Technobabble is our look at the more colorful aspects of technology and the tech industry. Be sure to check out last week's edition about a what experts were saying at Interop ITX.
The numbers are in, and Red Hat's CEO Jim Whitehurst is the most-liked tech CEO of a public company, when rated against CEOs across industries, according to Owler.
No. 11 overall, Whitehurst joins the likes of other industry leading CEOs such as Costco CEO Craig Jelinek, Marriott CEO Arne Sorenson and Capital One CEO Richard Fairbank, ranked No. 1, 2 and 3, respectively.
Owler used its "favorability" algorithm to determine how well liked CEOs are relative to peers both in and out of their industries. Tapping into its 1 million active user base, Owler weighed a CEO's review on the specific person who rated them. Under its model, the ratings from employees, followers, competitors and other stakeholders are all weighted differently.
Just because you're the CEO of the world's most valuable companies does not guarantee you a spot atop the CEO ratings. Apple CEO Tim Cook, for example, didn't break the top 50 while Google CEO Sundar Pichai came in at No. 38 among most-liked CEOs of public companies. Microsoft CEO Satya Nadella came in at No. 41.
In addition to the top-rated CEOs, Owler also assembled a list of those with low likability ratings. The CEOs of HP, Dion Weisler, and HPE, Meg Whitman, were ranked low on the list, as was Yahoo CEO Marissa Mayer.
Overall, CEOs in the tech industry have mid-range likeability scores when compared to other sectors. But what industry fell to the very bottom of the list? The airline industry, which had three CEOs in the 10 most disliked CEOs, including the heads of American Airlines, Southwest Airlines and United Airlines.
One macro thing
Checkmate, humanity. It's been 20 years since IBM's Deep Blue famously beat chess champion Garry Kasparov, but now computers have mastered an even more complex game. This week, Google's artificial intelligence program, AlphaGo, developed by DeepMind, defeated the world's top Go player, a decisive victory that solidifies the advancements in AI.
AlphaGo defeated a leading player last year, but this tournament features China's Ke Jie, which many consider to be the best Go player in the world.
In the first two of three games, AlphaGo defeated Ke. The competition remained close in the second game, as Ke posed quite the challenge to the computer. "For the first 100 moves it was the closest we’ve ever seen anyone play against the Master version of AlphaGo,” DeepMind CEO Demis Hassabis said in a press conference, The Verge reports. The third match is set to take place Saturday.
The reason computer scientists have taken on Go is because of its renowned complexity. As one researcher puts it, the number of variations in the first 40 moves of Go on a 19X19 board is greater than the number of atoms in the universe.

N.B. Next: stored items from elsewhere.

(* ===== verification/Prelude.v ===== *)
(** * Limitador: a verification library

    Limitador counts requests against limits.  A limit belongs to a namespace
    and allows [max_value] hits per window of [seconds] to the requests that
    satisfy its conditions, counted apart for every value of its variables; a
    limit with the values of its variables is a counter.  A request is checked
    against the counters of all the limits that apply to it, and counted on all
    of them or on none.  A caller may also reserve an amount it will report, in
    full or in part, later.

    ** The program's parts and the files that model them

    The sources are under [src/limitador/src] (the library) and
    [src/limitador-server/src] (the server).

    - [Prelude.v] (this file): [u64] as a [Z] with its wrapping, saturating and
      checked operations; [SystemTime] and [Duration] as nanoseconds; results
      that may also panic ([Outcome]); the effect monad [M], in which an
      operation has a state and consumes one clock reading per call of
      [SystemTime::now]; the judgements [wp], [preserves] and [runs] about it
      with the hint databases [preserves] and [runs]; sorting and comparison
      lemmas.
    - [AtomicExpiringValue.v]: [storage/atomic_expiring_value.rs], the cell of a
      fixed-window counter.
    - [Cel.v]: [limit/cel.rs], request contexts, expressions and predicates over
      the [cel] crate, which is the class [CelEngine].
    - [Errors.v]: [errors.rs] and [StorageErr].
    - [Limit.v], [Counter.v], [Reservation.v]: [limit.rs], [counter.rs],
      [reservation.rs].  [limit_key] and [counter_key] are the identities that
      [Eq], [Ord] and [Hash] compute, and the keys of all maps and sets.
    - [Storage.v]: [Storage] and [trait CounterStorage] of [storage/mod.rs].  The
      trait is a class of operations on a state; [StorageSpec.v] states what its
      users rely on as the class [CounterStorageSpec].
    - [Moka.v]: the [moka] cache as a class with the laws its users need (an
      entry may disappear, no entry changes) and an instance that never evicts; that
      an insertion evicts nothing is the class [MokaRoomy].
    - [LocalReservations.v]: [storage/local_reservations.rs], the in-process
      registry of reservations, its [Arc]s as locations of a heap.
    - [InMemory.v], [InMemoryInv.v], [InMemorySpec.v]: [storage/in_memory.rs],
      its invariant over all reachable states, and the proof that it keeps the
      contract.  [Concurrency.v] runs the atomic accesses of several
      [check_and_update] calls in every order.
    - [RateLimiter.v], [RateLimiterSpec.v], [Configure.v]: [RateLimiter] of
      [lib.rs], its theorems over any storage that keeps the contract, and
      reconfiguration.  [RateLimiterExamples.v] runs them over the in-memory
      storage.
    - [AsyncStorage.v], [AsyncRateLimiter.v]: the asynchronous halves of
      [storage/mod.rs] and [lib.rs].
    - [CrCounter.v]: [storage/distributed/cr_counter_value.rs], the counter value
      that replicas merge.
    - [Broker.v], [Distributed.v], [DistributedSpec.v], [Session.v],
      [SessionSpec.v], [BrokerStart.v]: [storage/distributed/grpc/mod.rs] and
      [storage/distributed/mod.rs].  A replica's entries are shared with the
      sessions through [Arc]s, so they are locations of a heap; channels to peers
      are part of the broker's state; the [select!] loop of a session is a
      function of the sequence of events that become ready ([Event]), and the timed
      loops of [Broker::start] are rounds ([start_round]).
    - [ExpiringValue.v], [Keys.v], [Disk.v], [DiskSpec.v]:
      [storage/disk/expiring_value.rs], [storage/keys.rs] and
      [storage/disk/rocksdb_storage.rs].  [postcard], [serde_json] and RocksDB
      are classes with the laws the code relies on; each has an instance.
    - [CountersCache.v], [CacheRaces.v], [BatcherLocks.v]:
      [storage/redis/counters_cache.rs], the write-behind cache of the Redis storage.
      The first runs an operation as one step; the second interleaves the single
      accesses of hits and of the flushing task to one cached value ([race_step]); the
      third interleaves the batcher's operations between the points where they lock a
      shard or await a permit ([task_step]).
    - [Redis.v], [RedisStorage.v], [RedisSpec.v], [RedisReserve.v],
      [RedisExamples.v]: [storage/redis/scripts.rs], [redis/mod.rs],
      [redis_sync.rs] and [redis_async.rs].  The Redis commands are the class
      [Redis], what Redis documents of them the class [RedisLaws]; the Lua scripts
      are programs over these commands, with Lua's numbers.  A connection carries
      the failures its next calls will meet, each before or after the server ran
      the command ([conn_faults]).  [RedisExamples.v] has an instance.
    - [RedisCached.v], [RedisCachedSpec.v], [RedisFlush.v],
      [RedisCachedExamples.v]: [redis_cached.rs], the storage that answers from
      [CountersCache.v] and flushes to Redis in the background.  [RedisOpen.v] opens the
      three storages; connecting is the class [RedisClient].
    - [EnvoyRls.v], [EnvoyRlsSpec.v]: the gRPC handlers of
      [envoy_rls/server.rs] and [envoy_rls/kuadrant_service.rs], over either
      limiter, the calls to the metrics as a log.  [Quota.v] and
      [KuadrantSpec.v] follow a counter through any number of requests.
    - [HttpApi.v], [HttpApiSpec.v]: the HTTP handlers of [http_api/server.rs], the
      bodies of [http_api/request_types.rs], and [Status] of [main.rs].
    - [Endpoints.v], [EndpointsSpec.v]: how [run_envoy_rls_server] and
      [run_http_server] put the handlers behind their endpoints: the services, the
      table of routes and the middlewares.  [Wiring.v]: the [Arc]s of the limiter, the
      metrics and the status, which [main] makes, clones and hands to the watcher and
      the servers, as locations of a heap ([main_wiring]).  What [http], [tonic] and [actix] do is the class [HttpStack], what actix documents of
      patterns the class [HttpStackSpec], with an instance.
    - [Metrics.v], [MetricsSpec.v]: [metrics.rs], the layer that times spans; spans
      and what is stored with them are a registry, the callbacks of [tracing] its
      operations.  [PrometheusMetrics.v]: [prometheus_metrics.rs], the labelled
      counters the services increment.
    - [Server.v], [ServerSpec.v]: loading the limits and labels files and the
      watcher of [main.rs]; the file system and [serde_yaml] are the class [Files].
    - [ServerConfig.v]: [config.rs], the command line [create_config] declares and
      what it makes of the matches, the choice of [Limiter::new] and of the tracing
      layers.  The [clap] crate is the class [Clap], what it documents of arguments
      and defaults the class [ClapSpec], with an instance.
    - [ServerStart.v]: [main], with the start of both servers.
    - [ServerNode.v]: the whole server as a state machine, whose steps are gRPC calls,
      HTTP requests, events of the watched files and evictions ([node_step]).

    A request enters a handler, which builds a context from its descriptors and
    calls the limiter; the limiter reads the limits of the namespace from its
    [Storage], resolves those that apply to counters, and hands the counters to
    the counter storage.  At start-up [main] chooses the counter storage and loads
    the limits, which the watcher loads again whenever their file changes.

    ** How the code is translated

    Every function is a definition of the same name where the name is free; a
    prefix tells apart methods that share one.  [&mut] arguments are returned;
    [self] is the state of [M] or an argument.  [unwrap], [expect], slice
    indexing, and time arithmetic that overflows are [Panic].  Plain [+] on
    [u64] wraps, as in the release build the project ships.  A [HashMap] is a
    [gmap], and every place that iterates one goes through the class
    [HashOrder], an arbitrary order.  Locks make the operations they cover one
    step; an atomic's [compare_exchange] is written out.  A mutation made before
    an error stays.

    ** What the theorems show

    - Counting: a cell counts a fixed window ([fixed_window_counts]); the
      in-memory and the disk storage admit exactly what fits, on all counters or
      on none ([check_and_update_all_or_nothing], [disk_check_and_update_exact]),
      sequentially never more than the limit ([never_over_limit]), over the length of
      [n] windows [n] times the limit and what was left of the one open at the start
      ([quota_over_windows], over any storage that keeps the contract), and the
      concurrent overshoot is bounded by the calls in flight
      ([concurrent_overshoot_bounded]).  In Redis and on a replica the same holds
      of calls that no one else interleaves ([redis_check_and_update_exact],
      [dist_check_and_update_exact]); the cached Redis storage decides on what its
      instance knows ([cached_check_and_update_exact]).
    - The limiter, proved against the contract only: checking and updating agree
      ([check_and_update_agree]), a reservation is admitted exactly when it fits
      and committing settles it ([reserve_admission_exact],
      [reserve_commit_roundtrip]), and headers describe the scarcest counter.
    - Configuration: the limits of a [Storage] refine one map
      ([storage_refines_map]), and reloading makes it what was asked for, up to
      the exception its theorem states ([configure_with_exact]).
    - Reservations: holds never overbook, expire, and are undone by a release, in
      the process and in Redis ([reserve_all_or_nothing], [redis_reserve_exact],
      [redis_release_undoes_reserve]).
    - Encodings: limits and counters have one identity across [Eq], [Ord], [Hash]
      and keys; values and keys on disk and in Redis read back.
    - Replication and write-behind: replicas converge whatever the order of
      updates, while their windows stay open ([cr_merge_converges]), what a session sends
      is seen by the replica that receives it ([replication_delivers]), serving a peer
      panics only on counters it does not know and expiries out of range
      ([session_panics_exactly]), and a peer that answers is connected, again if it was
      lost ([start_round_connects], [reconnect_restores]); hits are never lost on their way
      to Redis, and sent once but for the first ones of a window
      ([cached_writes_conserved]), and a flush brings the instance and Redis together
      ([flush_syncs]); the queue of the batcher is bounded ([batcher_bounded]).
    - The services: [should_rate_limit_exact]; Kuadrant's check and report
      ([check_then_report]) let through too many by the clients in flight at most
      ([kuadrant_overshoot_bounded]); the HTTP
      endpoint agrees with the gRPC one ([http_agrees_with_envoy]), both servers count
      on one limiter ([servers_share_limiter]), every request is routed to its handler
      ([find_route_spec]) and GET requests count nothing ([get_changes_nothing]); what Prometheus
      shows is what was answered ([metrics_account]), and a span reports the time of
      the spans below it and of the earlier ones its parent carries
      ([aggregator_reports_total]).
    - The server: [create_config] returns values in range and panics in one case only
      ([create_config_ok]); a server that starts serves its limits file
      ([main_serves_file]) and follows it from then on ([config_follows_file]); in every
      state it can reach, the limiter is as the theorems about single requests ask
      ([server_stays_well_formed], beside [in_memory_reachable_wf] for the storage alone).
    - Error paths and faults: the theorems that end in a panic, a lost or a
      doubled hit state exactly when that happens: a failed flush
      ([failed_flush]), a flush between the two accesses of a hit
      ([first_hits_sent_twice]), a full batcher that stops for good ([full_batcher_stops]),
      batches of size zero ([zero_batch_never_flushes]), a negative flush period
      ([negative_flush_period]), updates that stay unsent ([stalled_updates_stay]), peers
      that keep different sessions ([sessions_agree_iff_opposite_orders]), a
      search that never ends ([is_disconnect_never_true]), a gRPC server that could
      not start ([grpc_failure_unnoticed]).

    Theorems about one call are stated at one instant ([runs t]: the clock shows
    [t] during the call, however often it is read), those about invariants and
    read-only operations at arbitrary readings.  Hypotheses about time
    ([good_time], [good_window], [counter_ok]) say that microseconds since the
    epoch and the ends of windows fit [u64], which holds for windows of centuries;
    those about sums say that a [u64] does not overflow, where it would, a
    theorem says what happens.  Theorems about Redis keep amounts below 2^53, up to
    which Lua's numbers are exact, and holds below fourteen digits, up to which Lua
    prints them in full ([digits]).  Fuel bounds two loops: the retry loop of
    [expiry_merge], which ends at once without concurrent writers, so that one unit
    is enough; and the loop of [match_for_io_error], for which the theorem speaks of
    every fuel.

    Two classes are assumptions on which theorems rest.  [MokaRoomy], no insertion
    evicts: the theorems about the values of counters in memory, of the cached Redis
    storage and of its flushes ask it; the real caches are bounded, and evictions are
    events of their own only in [ServerNode.v].  [InfallibleLimits], adding and deleting
    the counters of limits does not fail: the theorems about reconfiguration ask it; the
    in-memory storage has it, while the disk storage can panic there and Redis can fail.
    The contract [CounterStorageSpec] is proved of the in-memory storage.

    ** What is not modelled

    The gRPC transport and the generated code that routes its methods; the gauges of the
    sizes of caches and queues.  Of the server, the OpenAPI document, the replies actix
    makes by itself (also the 500 for a header value that HTTP does not allow), the recorder that adds the metrics up and renders them, the exporter
    of telemetry, the fields of spans other than the request id and the formats of log
    lines; of the command line, the help texts.  Build scripts, the load test and the
    crates the code calls stay outside; so do accessors, derived traits and conversions
    that only wrap or unwrap a field. *)

From stdpp Require Export base gmap strings list fin_maps pretty numbers option sorting.
From Stdlib Require Export ZArith Lia.
From Stdlib Require String.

Defeating human competitors in the 3,000 year-old game marks advancements in AI that computer scientists can apply to other areas such as reducing energy use in data centers. But AlphaGo's advancements are also changing the way competitors think about the ancient game. One player says he is now more free to play, and that no move seems impossible.
But Ke has a different impression of AlphaGo: "Last year, I think the way AlphaGo played was pretty close to human beings, but today I think he plays like the God of Go," Ke said, Reuters reports.
One micro thing
The end is nigh for the trusty USB. That's not to say it's going away entirely, but industry giants are laying the foundation to phase out USB type A in favor of the new USB-C, Business Insider reports.
Next year, Intel plans to make its Thunderbolt 3 cable technology available on a royalty-free license to the industry. What does that mean? It's an incentive for device manufacturers to start using a new type of USB, in essence phasing out the standard USB type A, which has been in use for more than two decades.
Changing the computing device connection standard will reduce the size of ports and allow for faster data transfers between computers and external storage devices, according to Business Insider. But the technology also makes it easier to plug in devices that require other ports, such as monitors or HDMIs. In essence, users could employ one USB-C port to connect all their accessories as a sort of docking station.
And maybe, just maybe, people will no longer have to struggle with which side they need to plug into a USB jack.
One last thing
We're now in an age where it is not uncommon for a tech company to have a higher value than the GDP of a major metropolitan area. In a recent report, Bank of America Merrill Lynch compared tech giant's market caps to the largest cities in the U.S., GeekWire reports.
Apple and Google — with a market cap of $800 billion and $654 billion, respectively — have a higher value than every city in the U.S., save for New York and Los Angeles, which have a GDP of $1.48 trillion and $832 billion, respectively. The next leading tech company, Microsoft, has a market cap higher than Dallas, Houston and D.C.
What the report warns is that the concentration of wealth in a few hubs of the country could lead to destabilization, with potential calls for the redistribution of wealth as the gap grows between tech capital and human capital.